[openstack-dev] [Nova] Some ideas for micro-version implementation
Chris Friesen
chris.friesen at windriver.com
Tue Sep 23 18:40:25 UTC 2014
On 09/23/2014 12:19 PM, Sean Dague wrote:
> On 09/23/2014 02:10 PM, Kevin L. Mitchell wrote:
>> On Tue, 2014-09-23 at 18:39 +0100, Louis Taylor wrote:
>>> On Tue, Sep 23, 2014 at 01:32:50PM -0400, Andrew Laski wrote:
>>>> I've been thinking along very similar lines, but I don't think each current
>>>> API needs to be replaced. I would very much like to see a unified API
>>>> project that could be responsible for managing requests to "boot an instance
>>>> with this network and that volume" which would make requests to
>>>> Nova/Neutron/Cinder on the users behalf.
>>>
>>> Isn't this what openstacksdk [0] is?
>>>
>>> [0] https://wiki.openstack.org/wiki/SDK-Development/PythonOpenStackSDK
>>
>> Well, openstacksdk is a client, and we're talking about a server. A
>> server, in this instance, has some advantages over a client, including
>> making it easier to create that client in the first place :)
>
> So today we have a proxy API in Nova which does some of this.

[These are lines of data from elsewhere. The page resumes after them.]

(** C1, as stated, fails: after a first [end_session] that returned a recap
    the identity is still set, and the second call posts again and returns a
    recap too. *)
Lemma end_session_twice_posts_twice :
  result_of (end_session recap_service client7 world0) = Ret (PStr "The party rests.") /\
  client_of (end_session recap_service client7 world0) = client7 /\
  result_of (end_session recap_service
               (client_of (end_session recap_service client7 world0))
               (world_of (end_session recap_service client7 world0)))
    <> Ret PNone /\
  calls (world_of (end_session recap_service
                     (client_of (end_session recap_service client7 world0))
                     (world_of (end_session recap_service client7 world0))))
    = [end_request client7; end_request client7].
Proof.
  cbv. repeat split; try reflexivity. discriminate.
Qed.

(** ** Establishing a session *)

Lemma reachable_or_wait_up remote c w :
  answer remote w (probe c) <> ConnError ->
  reachable_or_wait remote c w = (Ret true, c, after_call remote w (probe c)).
Proof.
  intros H. unfold reachable_or_wait, bind. rewrite check_server_eq.
  destruct (answer remote w (probe c)); [contradiction | reflexivity].
Qed.

Lemma load_session_client remote sid cid wid c w :
  client_of (load_session remote sid cid wid c w) = c \/
  client_of (load_session remote sid cid wid c w)
    = mkClient (PInt cid) (PInt wid) (PInt sid) (server_url c) (api_key c).
Proof.
  unfold load_session, bind.
  destruct (reachable_or_wait_untouched remote c w) as [Hc _].
  destruct (reachable_or_wait remote c w) as [[[b | e] c1] w1]; cbn in Hc; subst c1.
  - destruct b; cbn; auto.
  - left. reflexivity.
Qed.

Ltac unfold_start :=
  unfold bind, set_campaign_id, set_world_id, set_session_id, try_request, bind,
    requests_post, send, raise_for_status, json, lift, py_subscript, raise, ret, print;
  cbn.

Lemma start_session_client remote cid wid c w :
  client_of (start_session remote cid wid c w) = c \/
  (campaign_id (client_of (start_session remote cid wid c w)) = PInt cid /\
   world_id (client_of (start_session remote cid wid c w)) = PInt wid).
Proof.
  destruct (start_session remote cid wid c w) as [[o c'] w'] eqn:E.
  unfold client_of. cbn [fst snd]. revert E.
  unfold start_session, bind at 1.
  destruct (reachable_or_wait_untouched remote c w) as [Hc _].
  destruct (reachable_or_wait remote c w) as [[[b | e] c1] w1]; cbn in Hc; subst c1.
  - destruct b; cbn [negb].
    + unfold_start.
      destruct (fst (remote (List.length (calls w1)) _)) as [| st b]; cbn.
      { intros E; inversion E; subst. right. split; reflexivity. }
      destruct (http_error st); cbn.
      { intros E; inversion E; subst. right. split; reflexivity. }
      destruct b as [[] |]; cbn;
        try (intros E; inversion E; subst; right; split; reflexivity).
      destruct (assoc "session_id" d); cbn;
        intros E; inversion E; subst; right; split; reflexivity.
    + intros E; inversion E; subst. left. reflexivity.
  - intros E; inversion E; subst. left. reflexivity.
Qed.

Lemma init_unset url key env c0 : init url key env = Ret c0 -> fully_unset c0.
Proof.
  unfold init. intros H.
  destruct (match key with Some k => if (k =? "")%string then env else Some k | None => env end)
    as [k |]; [| discriminate].
  destruct (k =? "")%string; [discriminate |].
  injection H as <-. repeat split.
Qed.

Lemma run_op_identity_ok remote o c w :
  identity_ok c -> identity_ok (fst (run_op remote o c w)).
Proof.
  intros H. destruct o as [| t | cid | sid cid wid | cid wid | s |];
    cbn [run_op forget fst].
  - rewrite (proj1 (check_server_untouched remote c w)). exact H.
  - rewrite (proj1 (wait_for_server_untouched remote t c w)). exact H.
  - rewrite (proj1 (list_sessions_untouched remote cid c w)). exact H.
  - destruct (load_session_client remote sid cid wid c w) as [E | E];
      rewrite E; [exact H |].
    right. split; discriminate.
  - destruct (start_session_client remote cid wid c w) as [E | [E1 E2]].
    + rewrite E. exact H.
    + right. unfold is_set. rewrite E1, E2. split; discriminate.
  - rewrite (proj1 (send_message_untouched remote s c w)). exact H.
  - rewrite end_session_client. exact H.
Qed.

Lemma run_ops_identity_ok remote os c w :
  identity_ok c -> identity_ok (fst (run_ops remote os c w)).
Proof.
  revert c w. induction os as [| o os IH]; intros c w H; cbn [run_ops].
  - exact H.
  - pose proof (run_op_identity_ok remote o c w H) as H1.
    destruct (run_op remote o c w) as [c1 w1]. apply IH. exact H1.
Qed.
(** X18. Committing an analysis in the second application replaces the
    manuscript metadata and the content of the title section, appends
    exactly one assistant turn to the chat and opens the chat; the files,
    the earlier chat turns and every section other than the title are left
    as they were.  A missing [references] field becomes the empty list.  In
    the first application the commit leaves the chat and the references
    alone and retitles the same way. *)
Theorem commitAnalysis_frame :
  forall (state : ResearchState) (result : AnalysisResult) (now : Z)
         (prev : ResearchState),
    let next := AppB.commitAnalysis state result now prev in
    files next = files prev /\
    activeSectionId next = activeSectionId prev /\
    isChatOpen next = true /\
    (exists turn,
        chatHistory next = (chatHistory prev ++ [turn])%list /\
        role turn = model /\ timestamp turn = now) /\
    Forall2 (sectionRetitled (arTitle result)) (sections prev) (sections next) /\
    (arReferences result = None -> extractedReferences next = []) /\
    hasAnalysis next = truthy (arNovelty result) /\
    (let nextA := AppA.commitAnalysis result prev in
     files nextA = files prev /\
     chatHistory nextA = chatHistory prev /\
     extractedReferences nextA = extractedReferences prev /\
     Forall2 (sectionRetitled (arTitle result)) (sections prev) (sections nextA) /\
     hasAnalysis nextA = truthy (arNovelty result)).
Proof.
  intros state result now prev next. subst next.
  unfold AppB.commitAnalysis, AppA.commitAnalysis.
  cbn [files activeSectionId isChatOpen chatHistory sections extractedReferences].
  split; [reflexivity |]. split; [reflexivity |]. split; [reflexivity |].
  split; [eexists; split; [reflexivity | split; reflexivity] |].
  split; [apply titleSections_frame |].
  split; [intros ->; reflexivity |]. split; [reflexivity |].
  repeat (split; [reflexivity |]).
  split; [apply titleSections_frame | reflexivity].
Qed.

Lemma commitAnalysis_frame_witness :
  extractedReferences
    (AppB.commitAnalysis initialState
       {| arTitle := "T"; arTargetJournal := "J"; arGap := "G"; arNovelty := "N";
          arMethodologyPlan := "M"; arExpectedResults := "E";
          arChecklist := {| novelty_check := "a"; significance_check := "b";
                            clarity_check := "c"; journal_fit_check := "d" |};
          arReferences := None |} 7 initialState) = [].
Proof.
  apply (proj1 (proj2 (proj2 (proj2 (proj2 (proj2
           (commitAnalysis_frame initialState
              {| arTitle := "T"; arTargetJournal := "J"; arGap := "G"; arNovelty := "N";
                 arMethodologyPlan := "M"; arExpectedResults := "E";
                 arChecklist := {| novelty_check := "a"; significance_check := "b";
                                   clarity_check := "c"; journal_fit_check := "d" |};
                 arReferences := None |} 7 initialState))))))).
  reflexivity.
Defined.





(* ================================================================== *)
(** * The chat and the editor *)
(* ================================================================== *)

Lemma trimStart_space (ch s : string) :
  In ch whiteSpaceChars -> trimStart (ch ++ s) = trimStart s.
Proof.
  unfold whiteSpaceChars. cbn [map In].
  intros Hin.
  repeat (destruct Hin as [<- | Hin]; [reflexivity |]).
  contradiction.
Qed.

Lemma trimStart_blank (s : string) : blank s -> trimStart s = "".
Proof.
  intros (chars & Hall & ->).
  induction Hall as [| ch rest Hch _ IH]; [reflexivity |].
  cbn [fold_right]. now rewrite trimStart_space.
Qed.

Lemma trim_blank (s : string) : blank s -> trim s = "".
Proof. intros Hb. unfold trim. now rewrite trimStart_blank. Qed.

(** X20. [handleChatSubmit] returns at once, sending nothing and leaving
    the state untouched, whenever the trimmed input is empty; that is so
    for every input made of white space only, of any of the characters
    [trim] removes (no-break space and the other Unicode spaces included).
    Otherwise it never throws and shows no alert: it appends the user's
    turn, consults with the history of its snapshot (the turns before this
    one), and appends one assistant turn, whose text is never empty, to the
    chat as it is when the reply arrives. *)
Theorem handleChatSubmit_appends_reply :
  forall (H : Host) (state : ResearchState) (chatInput : string) (sent answered : Z)
         (w : World),
    (truthy (trim chatInput) = false ->
     AppB.handleChatSubmit H state chatInput sent answered w = (Ok tt, w)) /\
    (blank chatInput ->
     AppB.handleChatSubmit H state chatInput sent answered w = (Ok tt, w)) /\
    (truthy (trim chatInput) = true ->
     exists reply latest evs,
       VariantB.consultCPO H chatInput (chatHistory state)
         {| pcTitle := paperTitle state; pcGap := researchGap state;
            pcNovelty := noveltyClaim state |}
         (afterUpdate
            (appendChat {| role := user; text := chatInput; timestamp := sent |}) w) =
         (Ok reply, {| trace := trace w ++ evs; store := latest |}) /\
       reply <> "" /\
       alertsOf evs = [] /\
       1 <= length (callsOf evs) <= 8 /\
       AppB.handleChatSubmit H state chatInput sent answered w =
         (Ok tt,
          {| trace := trace w ++ evs;
             store := appendChat {| role := model; text := reply; timestamp := answered |}
                        latest |})).
Proof.
  intros H state chatInput sent answered w. split; [| split].
  - intros Hempty. unfold AppB.handleChatSubmit. now rewrite Hempty.
  - intros Hblank. unfold AppB.handleChatSubmit. now rewrite (trim_blank _ Hblank).
  - intros Hinput.
    assert (Heq : AppB.handleChatSubmit H state chatInput sent answered w =
                  match VariantB.consultCPO H chatInput (chatHistory state)
                          {| pcTitle := paperTitle state; pcGap := researchGap state;
                             pcNovelty := noveltyClaim state |}
                          (afterUpdate
                             (appendChat {| role := user; text := chatInput;
                                            timestamp := sent |}) w) with
                  | (Ok reply, w') =>
                      (Ok tt, afterUpdate
                                (appendChat {| role := model; text := reply;
                                               timestamp := answered |}) w')
                  | (Throw e, w') => (Throw e, w')
                  end).
    { unfold AppB.handleChatSubmit. rewrite Hinput. reflexivity. }
    destruct (consultCPO_events H chatInput (chatHistory state)
                {| pcTitle := paperTitle state; pcGap := researchGap state;
                   pcNovelty := noveltyClaim state |}
                (afterUpdate
                   (appendChat {| role := user; text := chatInput; timestamp := sent |}) w))
      as (reply & [tr latest] & evs & Hrun & Hne & Htr & Hn & Ha).
    simpl in Htr. subst tr.
    exists reply, latest, evs. split; [exact Hrun |]. split; [exact Hne |].
    split; [exact Ha |]. split; [exact Hn |].
    rewrite Heq, Hrun. reflexivity.
Qed.
(** * Leaf wetness model: a shallow embedding of [awn_leaf_wetness.py]

    The estimator [estimate_leaf_wetness] takes a pandas DataFrame of weather
    observations and a dictionary of constants, adds some thirty derived
    columns to the frame in place and returns six of the columns as a list
    of records.

    The embedding follows the source statement by statement:
    - a Python float (and a numpy float64) is an IEEE 754 binary64 number,
      modelled by the Standard Library's [spec_float] with the operations
      [SFadd], [SFmul], ... at precision 53 and maximal exponent 1024;
    - the transcendental functions the program calls ([np.exp], [np.log] and
      the power operator) are not fixed by IEEE 754; they are a parameter
      [Libm] of the model, and every theorem holds for every such library
      unless it says which results of the library it relies on;
    - a DataFrame is a number of rows and a finite map from column names to
      columns; the function threads the frame through its statements, and an
      exception leaves the frame as it was when it was raised;
    - Python's scalar division and power raise exceptions where numpy's array
      operations return infinities and NaN: both are modelled. *)

From Stdlib Require Import ZArith Floats Lia.
From stdpp Require Import gmap strings list.

Set Warnings "-inexact-float,-level-0-notation-not-closed".
Set Default Proof Using "Type".

(** ** Binary64 arithmetic *)

Module F64.

Definition t : Type := spec_float.

Definition prec : Z := 53.
Definition emax : Z := 1024.

Definition add : t -> t -> t := SFadd prec emax.
Definition sub : t -> t -> t := SFsub prec emax.
Definition mul : t -> t -> t := SFmul prec emax.
Definition div : t -> t -> t := SFdiv prec emax.
Definition sqrt : t -> t := SFsqrt prec emax.
Definition opp : t -> t := SFopp.

Definition ltb : t -> t -> bool := SFltb.
Definition leb : t -> t -> bool := SFleb.
Definition eqb : t -> t -> bool := SFeqb.
(** Python's [x > y] and [x >= y]. *)
Definition gtb (x y : t) : bool := SFltb y x.
Definition geb (x y : t) : bool := SFleb y x.

Definition zero : t := S754_zero false.
Definition nan : t := S754_nan.
Definition inf : t := S754_infinity false.
Definition neg_inf : t := S754_infinity true.

Definition is_nan (x : t) : bool :=
  match x with S754_nan => true | _ => false end.

Definition is_inf (x : t) : bool :=
  match x with S754_infinity _ => true | _ => false end.

(** [math.isfinite]: neither NaN nor an infinity. *)
Definition is_finite (x : t) : bool :=
  match x with
  | S754_zero _ | S754_finite _ _ _ => true
  | S754_infinity _ | S754_nan => false
  end.

Definition is_zero (x : t) : bool :=
  match x with S754_zero _ => true | _ => false end.

(** The sign bit; NaN has none in this model. *)
Definition signbit (x : t) : bool :=
  match x with
  | S754_zero s | S754_infinity s | S754_finite s _ _ => s
  | S754_nan => false
  end.

(** The value is one a binary64 register can hold. *)
Definition valid (x : t) : bool := SpecFloat.valid_binary prec emax x.

(** An integer as a float (exact below 2^53, rounded to nearest above). *)
Definition of_Z (z : Z) : t := SpecFloat.binary_normalize prec emax z 0 false.

Definition succ : t -> t := SFsucc prec emax.
Definition pred : t -> t := SFpred prec emax.

(** The same bits (unlike [eqb], which has [-0.0 == 0.0] and [nan != nan]). *)
Definition same (x y : t) : bool :=
  match x, y with
  | S754_zero a, S754_zero b => Bool.eqb a b
  | S754_infinity a, S754_infinity b => Bool.eqb a b
  | S754_nan, S754_nan => true
  | S754_finite s m e, S754_finite s' m' e' =>
      Bool.eqb s s' && Pos.eqb m m' && Z.eqb e e'
  | _, _ => false
  end.

End F64.

(** A decimal literal of the source, rounded to the nearest binary64 number
    as Python's parser does. *)
Notation "'f64' x" :=
  (ltac:(let v := eval vm_compute in (Prim2SF x%float) in exact v))
  (at level 0, x at level 0, only parsing).

#[global] Arguments F64.add : simpl never.
#[global] Arguments F64.sub : simpl never.
#[global] Arguments F64.mul : simpl never.
#[global] Arguments F64.div : simpl never.
#[global] Arguments F64.ltb : simpl never.
#[global] Arguments F64.gtb : simpl never.
#[global] Arguments F64.leb : simpl never.
#[global] Arguments F64.geb : simpl never.
#[global] Arguments F64.eqb : simpl never.

Declare Scope f64_scope.
Delimit Scope f64_scope with F.
Bind Scope f64_scope with F64.t.
Infix "+" := F64.add : f64_scope.
Infix "-" := F64.sub : f64_scope.
Infix "*" := F64.mul : f64_scope.
Infix "/" := F64.div : f64_scope.
Infix "<?" := F64.ltb : f64_scope.
Infix "<=?" := F64.leb : f64_scope.
Infix ">?" := F64.gtb : f64_scope.
Infix ">=?" := F64.geb : f64_scope.
Infix "=?" := F64.eqb : f64_scope.

(** ** The mathematical library

    [np.exp], [np.log] and the C function [pow] behind Python's and numpy's
    [**]. Their results are not determined by IEEE 754 (they differ between
    platforms by a unit in the last place), so the model takes them as a
    parameter. *)

Record Libm : Type := {
  libm_exp : F64.t -> F64.t;
  libm_log : F64.t -> F64.t;
  libm_pow : F64.t -> F64.t -> F64.t
}.

(** [np.pi], the binary64 number nearest to pi. *)
Definition np_pi : F64.t := f64 3.141592653589793.

(** ** Exceptions and Python's scalar operations *)

Inductive exn : Type :=
| KeyError (key : string)
| ZeroDivisionError
| OverflowError.

#[global] Instance exn_eq_dec : EqDecision exn.
Proof. solve_decision. Defined.
(** * DeepPoly bound propagation (AIDomains/deeppoly.py)

    A shallow embedding of the [DeepPoly] linear-relation class, of the
    layer dispatch [backprop_dp], of the backward-substitution driver
    [backward_deeppoly], of the recursive bound solver
    [compute_dp_relu_bounds] and of the entry point [forward_deeppoly].

    Conventions of the embedding.
    - Numbers are kept abstract behind the class [Arith]; it is
      instantiated with exact rationals ([Q]) and with IEEE binary32
      ([float32], the dtype of the tensors the module builds itself).
    - One sample of the batch is modelled: a coefficient tensor of shape
      (1, n, *s) is a [coef] with per-sample shape [s] and [n] rows of
      row-major data, a bounds tensor of shape (1, *s) is a [tensor].
    - Python exceptions are values of [exn]; every operation that can raise
      returns in the monad [res].  The broadcasting of a layer parameter
      against a coefficient tensor is modelled ([coef_bcast]); every other
      elementwise operation takes operands of the same extent, as the
      module always supplies them, and raises [RuntimeError] otherwise.
    - Mutable attributes of the layers (the bound cache [bounds], the
      learned slopes [deepz_lambda], the shape attributes [dim] and
      [output_dim], the batch statistics of a batch-norm layer) live in
      the layer values, and the functions that mutate them return the
      updated network.  The learned slopes are kept with their full
      shape, batch axis first, since line 282 tests its first extent.
    - The network class and the layer classes belong to
      [abstract_layers], which is not among the sources; what
      [forward_deeppoly] needs of them (the two calls of lines 374-375
      and what they write into the layers) is the class [Network]. *)

From Stdlib Require Import String List ZArith QArith Qminmax Bool Arith Lia Lra Psatz SpecFloat.
Import ListNotations.

Set Implicit Arguments.
Close Scope Q_scope.
Open Scope nat_scope.

(** ** Exceptions and the result monad *)

Inductive exn :=
| NameError | TypeError | AssertionError | IndexError | KeyError | AttributeError
| RuntimeError | NotImplementedError | ZeroDivisionError | OutOfFuel.

Inductive res (T : Type) :=
| Ok (v : T)
| Raise (e : exn).
Arguments Ok {T} v.
Arguments Raise {T} e.

Definition bind {T U} (c : res T) (k : T -> res U) : res U :=
  match c with
  | Ok v => k v
  | Raise e => Raise e
  end.

Notation "x <- c ;; k" := (bind c (fun x => k))
  (at level 61, c at next level, right associativity).
Notation "' p <- c ;; k" := (bind c (fun x => match x with p => k end))
  (at level 61, p pattern, c at next level, right associativity).

(** ** The arithmetic of tensor elements *)

Class Arith (A : Type) := {
  zero : A;
  one : A;
  add : A -> A -> A;
  sub : A -> A -> A;
  mul : A -> A -> A;
  div : A -> A -> A;
  opp : A -> A;
  ltb : A -> A -> bool;          (* elementwise [<] *)
  maximum : A -> A -> A;         (* torch.maximum *)
  minimum : A -> A -> A;         (* torch.minimum *)
  of_nat : nat -> A;             (* an integer used as a scalar *)
  eps15 : A                      (* the literal 1e-15 *)
}.

(** Exact rationals. *)
Definition Qltb (a b : Q) : bool := negb (Qle_bool b a).

#[export] Instance Arith_Q : Arith Q := {
  zero := 0%Q;
  one := 1%Q;
  add := Qplus;
  sub := Qminus;
  mul := Qmult;
  div := Qdiv;
  opp := Qopp;
  ltb := Qltb;
  maximum := Qmax;
  minimum := Qmin;
  of_nat := fun n => inject_Z (Z.of_nat n);
  eps15 := (1 # 1000000000000000)%Q
}.

(** IEEE binary32: 24 bits of precision, exponents up to 128. *)
Definition float32 := spec_float.
Definition prec32 : Z := 24.
Definition emax32 : Z := 128.

Definition f32_of_Z (z : Z) : float32 := binary_normalize prec32 emax32 z 0 false.

(** The binary32 number nearest to 1e-15. *)
Definition eps32 : float32 := S754_finite false 9444733 (-73).

Definition f32_is_nan (x : float32) : bool :=
  match x with S754_nan => true | _ => false end.

Definition f32_max (a b : float32) : float32 :=
  if f32_is_nan a || f32_is_nan b then S754_nan
  else if SFltb a b then b else a.

Definition f32_min (a b : float32) : float32 :=
  if f32_is_nan a || f32_is_nan b then S754_nan
  else if SFltb b a then b else a.

#[export] Instance Arith_f32 : Arith float32 := {
  zero := S754_zero false;
  one := f32_of_Z 1;
  add := SFadd prec32 emax32;
  sub := SFsub prec32 emax32;
  mul := SFmul prec32 emax32;
  div := SFdiv prec32 emax32;
  opp := SFopp;
  ltb := SFltb;
  maximum := f32_max;
  minimum := f32_min;
  of_nat := fun n => f32_of_Z (Z.of_nat n);
  eps15 := eps32
}.

Definition f32_finite (x : float32) : bool :=
  match x with
  | S754_zero _ => true
  | S754_finite _ _ _ => valid_binary prec32 emax32 x
  | _ => false
  end.

(** The laws of the order that the statements below rely on.  The strict
    test is asymmetric in both arithmetics.  [maximum] and [minimum] are
    bounds for a reflexive order: in exact arithmetic for the order of the
    rationals, in binary32 for [leb32] below, which lets NaN pass. *)
Class LtAsym (A : Type) `{Arith A} := {
  ltb_asym : forall a b, ltb a b = true -> ltb b a = false
}.
Arguments LtAsym A {_}.

Class OrderLaws (A : Type) `{Arith A} := {
  leb : A -> A -> bool;
  leb_refl : forall a, leb a a = true;
  leb_maximum_r : forall a b, leb b (maximum a b) = true;
  leb_minimum_r : forall a b, leb (minimum a b) b = true
}.
Arguments OrderLaws A {_}.

#[export] Instance OrderLaws_Q : OrderLaws Q := {|
  leb := Qle_bool;
  leb_refl := fun a => proj2 (Qle_bool_iff a a) (Qle_refl a);
  leb_maximum_r := fun a b => proj2 (Qle_bool_iff b (Qmax a b)) (Q.le_max_r a b);
  leb_minimum_r := fun a b => proj2 (Qle_bool_iff (Qmin a b) b) (Q.le_min_r a b)
|}.

(** The order of binary32 on ordinary numbers; a comparison with NaN
    decides nothing and counts as satisfied. *)
Definition leb32 (x y : float32) : bool :=
  f32_is_nan x || f32_is_nan y || SFleb x y.

(** ** Tensors *)

Definition shape_eqb (s t : list nat) : bool :=
  if list_eq_dec Nat.eq_dec s t then true else false.

Definition prod_shape (s : list nat) : nat := fold_right Nat.mul 1 s.

Definition pad_shape (rank : nat) (s : list nat) : list nat :=
  repeat 1 (rank - length s) ++ s.

Fixpoint mapM {T U} (f : T -> res U) (l : list T) : res (list U) :=
  match l with
  | [] => Ok []
  | x :: tl => y <- f x ;; ys <- mapM f tl ;; Ok (y :: ys)
  end.

Fixpoint chunks {T} (k n : nat) (l : list T) : list (list T) :=
  match k with
  | O => []
  | S k' => firstn n l :: chunks k' n (skipn n l)
  end.

(** torch broadcasting of row-major data from shape [src] to shape [dst]
    of the same rank: an axis of extent one is repeated. *)
Fixpoint expand {T} (src dst : list nat) (d : list T) : res (list T) :=
  match src, dst with
  | [], [] => Ok d
  | s :: ss, t :: ts =>
      blocks <- mapM (expand ss ts) (chunks s (prod_shape ss) d) ;;
      if s =? t then Ok (concat blocks)
      else if s =? 1 then Ok (concat (repeat (concat blocks) t))
      else Raise RuntimeError
  | _, _ => Raise RuntimeError
  end.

I guess
> the question is is it better to do this in Nova in the future or divorce
> it from there.
>
> But regardless of approach, I don't think it really impacts whether or
> not we need to solve a saner versioning mechanism than we currently
> have... which is randomly add new extensions and pretend it's the same API.
I find the concept of "an" API version (i.e. a single version that
applies to the whole API) to be not particularly useful.
Really what I care about is the API used to accomplish a specific task.
Why not do something like what is done for the userspace/kernel syscall
API? Userspace code tries to use the most recent one it knows about, if
that comes back as "not a valid syscall" then it tries the next older
version. As long as trying to use unsupported options fails cleanly,
there is no ambiguity.
Realistically you'd want to have the complexity hidden behind a helper
library, but this sort of thing would allow us to add new extensions
without trying to enforce a version on the API as a whole.